Mechanistically, it is not the disappearance of the macrophages itself that does the trick. The targeting of macrophages stimulates intratumoral type I interferon signaling, which improves the tumor response to cisplatin. The researchers successfully validated the increased type I interferon signaling upon macrophage inhibition in biopsies derived from cancer patients.
Further elimination of immunosuppressive neutrophils in the preclinical breast cancer model enhanced the efficacy of chemotherapy even more, by unleashing an anti-tumor immune response.
These findings highlight the complex regulatory roles of macrophages and neutrophils during chemotherapy response and may contribute to the design of optimal combination therapies with macrophage-targeting drugs.

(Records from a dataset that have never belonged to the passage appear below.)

(** C5 fails for the other error codes: after a header read that completes
    with another error the connection is still in the registry, no
    disconnection is reported, and a body read has been started. *)
Lemma other_read_error_continues :
  exists s s' es,
    server_run zeroed [accept_completes ec_success] net_server_ctor
      = Some (s, [AcceptHandler 0 true]) /\
    server_step zeroed
      (connection_completes 0 (read_completes (ec_other 1) [])) s
      = Some (s', es) /\
    released_ids es = [] /\
    map (fun c => reads (socket_ c)) (connections_ s') = [[read_body_op 0]].
Proof.
  do 3 eexists.
  split; [vm_compute; reflexivity |].
  split; [vm_compute; reflexivity |].
  split; reflexivity.
Qed.

(** * Ids past the range of int *)

Lemma server_run_app u evs1 : forall evs2 s,
  server_run u (evs1 ++ evs2) s =
  match server_run u evs1 s with
  | Some (s1, es1) =>
      match server_run u evs2 s1 with
      | Some (s2, es2) => Some (s2, es1 ++ es2)
      | None => None
      end
  | None => None
  end.
Proof.
  induction evs1 as [| ev evs1 IH]; intros evs2 s.
  - cbn. destruct (server_run u evs2 s) as [[s2 es2] |]; reflexivity.
  - cbn [app server_run].
    destruct (server_step u ev s) as [[s1 es1] |]; [| reflexivity].
    rewrite IH. destruct (server_run u evs1 s1) as [[s2 es2] |]; [| reflexivity].
    destruct (server_run u evs2 s2) as [[s3 es3] |]; [| reflexivity].
    rewrite app_assoc. reflexivity.
Qed.

Lemma server_run_fits_app u evs1 : forall evs2 s s1 es1,
  server_run u evs1 s = Some (s1, es1) ->
  server_run_fits u (evs1 ++ evs2) s =
  server_run_fits u evs1 s && server_run_fits u evs2 s1.
Proof.
  induction evs1 as [| ev evs1 IH]; intros evs2 s s1 es1 Hrun.
  - cbn in Hrun. injection Hrun as <- _. reflexivity.
  - cbn [app server_run server_run_fits] in *.
    destruct (server_step u ev s) as [[s2 es2] |]; [| discriminate].
    destruct (server_run u evs1 s2) as [[s3 es3] |] eqn:Hrest;
      [| discriminate].
    injection Hrun as <- _. rewrite (IH evs2 _ _ _ Hrest).
    rewrite !andb_assoc. reflexivity.
Qed.

Lemma remove_nth_last {A} (l : list A) x :
  remove_nth (List.length l) (l ++ [x]) = l.
Proof.
  unfold remove_nth. rewrite firstn_exact.
  rewrite skipn_all2 by (rewrite length_app; cbn [List.length]; lia).
  apply app_nil_r.
Qed.

Lemma forallb_snoc {A} (f : A -> bool) l x :
  forallb f (l ++ [x]) = forallb f l && f x.
Proof. rewrite forallb_app. cbn [forallb]. rewrite andb_true_r. reflexivity. Qed.

Section IntIds.

Variable u : uninitialised.

(* start leaves the header read as the only read of a new connection. *)
Lemma start_reads id :
  reads (socket_ (exec (start u) (tcp_connection_ctor u id))) =
  [read_header_op].
Proof.
  destruct (start_is_send u (tcp_connection_ctor u id)) as [-> _].
  unfold exec at 1. unfold read_header, modify.
  cbn [fst snd set_socket socket_ start_read reads].
  rewrite send_socket. reflexivity.
Qed.

(* A header read that completes with EOF or connection-reset. *)
Lemma disconnect_step s i c rest ec transferred :
  nth_error (connections_ s) i = Some c ->
  reads (socket_ c) = read_header_op :: rest ->
  peer_closed ec = true ->
  server_step u (connection_completes i (read_completes ec transferred)) s
    = Some (set_connections (remove_nth i (connections_ s)) s,
            [AcceptHandler (to_size_t (get_id c)) false]).
Proof.
  intros Hn Hr Hec.
  destruct (header_read_done u c rest ec transferred Hr)
    as (c' & Hc & _).
  cbn [server_step]. rewrite Hn, Hc. rewrite Hec in *.
  set (s1 := set_connections (replace_nth i c' (connections_ s)) s).
  assert (Hn1 : nth_error (connections_ s1) i = Some c').
  { subst s1. cbn [connections_ set_connections].
    destruct (nth_error_split _ _ Hn) as (l1 & l2 & -> & <-).
    unfold replace_nth. rewrite firstn_exact, skipn_exact.
    rewrite nth_error_app2, Nat.sub_diag by lia. reflexivity. }
  unfold run_member.
  destruct (dispatch_disconnect i c' s1 Hn1) as [-> ->].
  subst s1. cbn [connections_ set_connections].
  rewrite remove_replace_nth.
  destruct (complete_key u _ _ _ _ Hc) as [Hi _].
  unfold get_id. rewrite Hi. reflexivity.
Qed.

(* An accept: the counter is a size_t, the id of the connection an int. *)
Lemma accept_step s :
  accepts (acceptor_ s) = 1%nat ->
  0 <= next_id_ s -> next_id_ s + 1 < 2 ^ 64 ->
  let c := exec (start u) (tcp_connection_ctor u (next_id_ s)) in
  server_step u (accept_completes ec_success) s =
    Some ({| acceptor_ := {| accepts := 1 |};
             next_id_ := next_id_ s + 1;
             connections_ := connections_ s ++ [c] |},
          [AcceptHandler (next_id_ s) true]) /\
  get_id c = to_int (next_id_ s) /\
  connection_fits c = true.
Proof.
  intros Hacc Hlo Hhi c. cbn [server_step]. rewrite Hacc. unfold run_member.
  destruct (handle_accept_success u (set_accepts 0 s)) as [-> ->].
  cbn [set_accepts acceptor_ accepts next_id_ connections_].
  rewrite to_size_t_small by lia.
  split; [reflexivity |]. split.
  - destruct (start_key u (tcp_connection_ctor u (next_id_ s))) as [Hi _].
    unfold get_id. subst c. rewrite Hi. reflexivity.
  - unfold connection_fits. subst c. rewrite start_reads. reflexivity.
Qed.

(* A client connects and disconnects at once: the counter goes on, the
   registry is as before. *)
Lemma accept_eof_pair s :
  accepts (acceptor_ s) = 1%nat ->
  0 <= next_id_ s -> next_id_ s + 1 < 2 ^ 64 ->
  server_fits s = true ->
  let gone := connection_completes (List.length (connections_ s))
                (read_completes ec_eof []) in
  server_run u [accept_completes ec_success; gone] s =
    Some (set_next_id (next_id_ s + 1) s,
          [AcceptHandler (next_id_ s) true;
           AcceptHandler (to_size_t (to_int (next_id_ s))) false]) /\
  server_run_fits u [accept_completes ec_success; gone] s = true.
Proof.
  intros Hacc Hlo Hhi Hfits gone.
  destruct (accept_step s Hacc Hlo Hhi) as (Hstep & Hid & Hc).
  set (c := exec (start u) (tcp_connection_ctor u (next_id_ s))) in *.
  set (s1 := {| acceptor_ := {| accepts := 1 |};
                next_id_ := next_id_ s + 1;
                connections_ := connections_ s ++ [c] |}) in *.
  assert (Hn : nth_error (connections_ s1) (List.length (connections_ s)) =
               Some c).
  { subst s1. cbn [connections_].
    rewrite nth_error_app2, Nat.sub_diag by lia. reflexivity. }
  pose proof (disconnect_step s1 _ c [] ec_eof [] Hn (start_reads _) eq_refl)
    as Hgone.
  fold gone in Hgone.
  assert (Hs2 : set_connections (remove_nth (List.length (connections_ s))
                                   (connections_ s1)) s1 =
                set_next_id (next_id_ s + 1) s).
  { subst s1. cbn [connections_ set_connections acceptor_ next_id_].
    rewrite remove_nth_last. destruct s as [[n] next cs].
    cbn in Hacc. subst n. reflexivity. }
  rewrite Hs2 in Hgone.
  cbn [server_run server_run_fits server_event_fits].
  rewrite Hstep, Hgone. rewrite Hid. split; [reflexivity |].
  subst gone. cbn [server_event_fits andb].
  assert (Hf1 : server_fits s1 = true).
  { unfold server_fits. subst s1. cbn [connections_].
    rewrite forallb_snoc, Hc. unfold server_fits in Hfits. rewrite Hfits.
    reflexivity. }
  rewrite Hf1. unfold server_fits at 1. cbn [set_next_id connections_].
  unfold server_fits in Hfits. rewrite Hfits. reflexivity.
Qed.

Ideally, our immune system fights cancer - CD8+ T cells are a case in point - but frequently immune cells help cancer survive and metastasize. For instance, recent studies revealed that tumor-associated macrophages and neutrophils, which are often the most abundant immune cells in tumors, limit the efficacy of chemotherapy.
Recently, compounds have been developed that target tumor-associated macrophages. However, the mechanisms underlying therapeutic benefit are still poorly understood and it is unknown which chemotherapeutic drugs can be best combined with these macrophage-targeting compounds. This presents a bottleneck for treating patients with a rationally designed combination therapy.
In an online publication in Nature Cell Biology, Camilla Salvagno from Karin de Visser's group and other researchers now show how important it is to dive into the cellular and intercellular mechanisms within the complex tumor environment.